### EXERCISE OBJECTIVE
Produce as output only the lines below starting at the line with "banner := banner st; copiedId := copiedId st; activeLead" and continuing through the line with "pendingIds := pendingIds st; banner := banner", each one exactly as written.

Saved data entries:
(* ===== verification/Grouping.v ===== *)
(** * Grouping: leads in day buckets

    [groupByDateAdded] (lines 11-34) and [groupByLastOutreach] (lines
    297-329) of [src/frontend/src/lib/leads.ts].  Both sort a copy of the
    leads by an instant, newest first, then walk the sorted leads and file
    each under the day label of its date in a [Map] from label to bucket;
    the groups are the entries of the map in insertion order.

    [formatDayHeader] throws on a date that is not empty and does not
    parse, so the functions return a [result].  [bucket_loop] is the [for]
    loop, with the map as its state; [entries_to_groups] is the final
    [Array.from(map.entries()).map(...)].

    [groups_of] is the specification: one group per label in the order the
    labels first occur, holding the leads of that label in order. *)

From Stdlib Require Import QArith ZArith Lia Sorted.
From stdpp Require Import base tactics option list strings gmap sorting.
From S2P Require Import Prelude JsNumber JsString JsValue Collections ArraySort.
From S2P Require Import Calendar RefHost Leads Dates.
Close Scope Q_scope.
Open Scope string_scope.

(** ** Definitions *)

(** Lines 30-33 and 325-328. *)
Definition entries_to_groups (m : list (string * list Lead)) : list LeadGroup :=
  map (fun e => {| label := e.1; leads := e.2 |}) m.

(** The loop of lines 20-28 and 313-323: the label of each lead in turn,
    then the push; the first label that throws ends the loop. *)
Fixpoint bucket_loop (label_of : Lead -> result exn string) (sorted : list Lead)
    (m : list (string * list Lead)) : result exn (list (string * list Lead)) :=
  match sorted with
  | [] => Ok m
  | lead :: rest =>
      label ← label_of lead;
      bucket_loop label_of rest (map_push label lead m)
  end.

* * *

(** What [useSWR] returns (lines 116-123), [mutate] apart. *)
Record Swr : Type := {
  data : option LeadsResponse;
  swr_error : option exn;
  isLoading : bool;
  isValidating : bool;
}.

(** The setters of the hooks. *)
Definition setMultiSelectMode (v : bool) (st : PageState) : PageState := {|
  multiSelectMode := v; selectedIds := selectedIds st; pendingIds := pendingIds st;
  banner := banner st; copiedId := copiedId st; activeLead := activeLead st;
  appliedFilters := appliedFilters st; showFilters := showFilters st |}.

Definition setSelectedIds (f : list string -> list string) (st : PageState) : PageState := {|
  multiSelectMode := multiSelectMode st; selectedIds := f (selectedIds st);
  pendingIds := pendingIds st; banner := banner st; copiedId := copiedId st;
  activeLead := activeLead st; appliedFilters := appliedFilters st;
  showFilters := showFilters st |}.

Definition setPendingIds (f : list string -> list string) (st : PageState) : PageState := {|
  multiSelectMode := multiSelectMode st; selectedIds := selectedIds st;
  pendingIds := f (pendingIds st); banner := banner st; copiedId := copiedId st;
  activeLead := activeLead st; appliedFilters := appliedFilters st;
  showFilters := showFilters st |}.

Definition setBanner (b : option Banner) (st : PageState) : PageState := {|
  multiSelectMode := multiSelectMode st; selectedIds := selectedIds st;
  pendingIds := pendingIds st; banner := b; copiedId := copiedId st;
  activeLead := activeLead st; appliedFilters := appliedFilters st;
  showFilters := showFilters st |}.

### SOLUTION TO THIS TASK
  banner := banner st; copiedId := copiedId st; activeLead := activeLead st;
  appliedFilters := appliedFilters st; showFilters := showFilters st |}.

Definition setSelectedIds (f : list string -> list string) (st : PageState) : PageState := {|
  multiSelectMode := multiSelectMode st; selectedIds := f (selectedIds st);
  pendingIds := pendingIds st; banner := banner st; copiedId := copiedId st;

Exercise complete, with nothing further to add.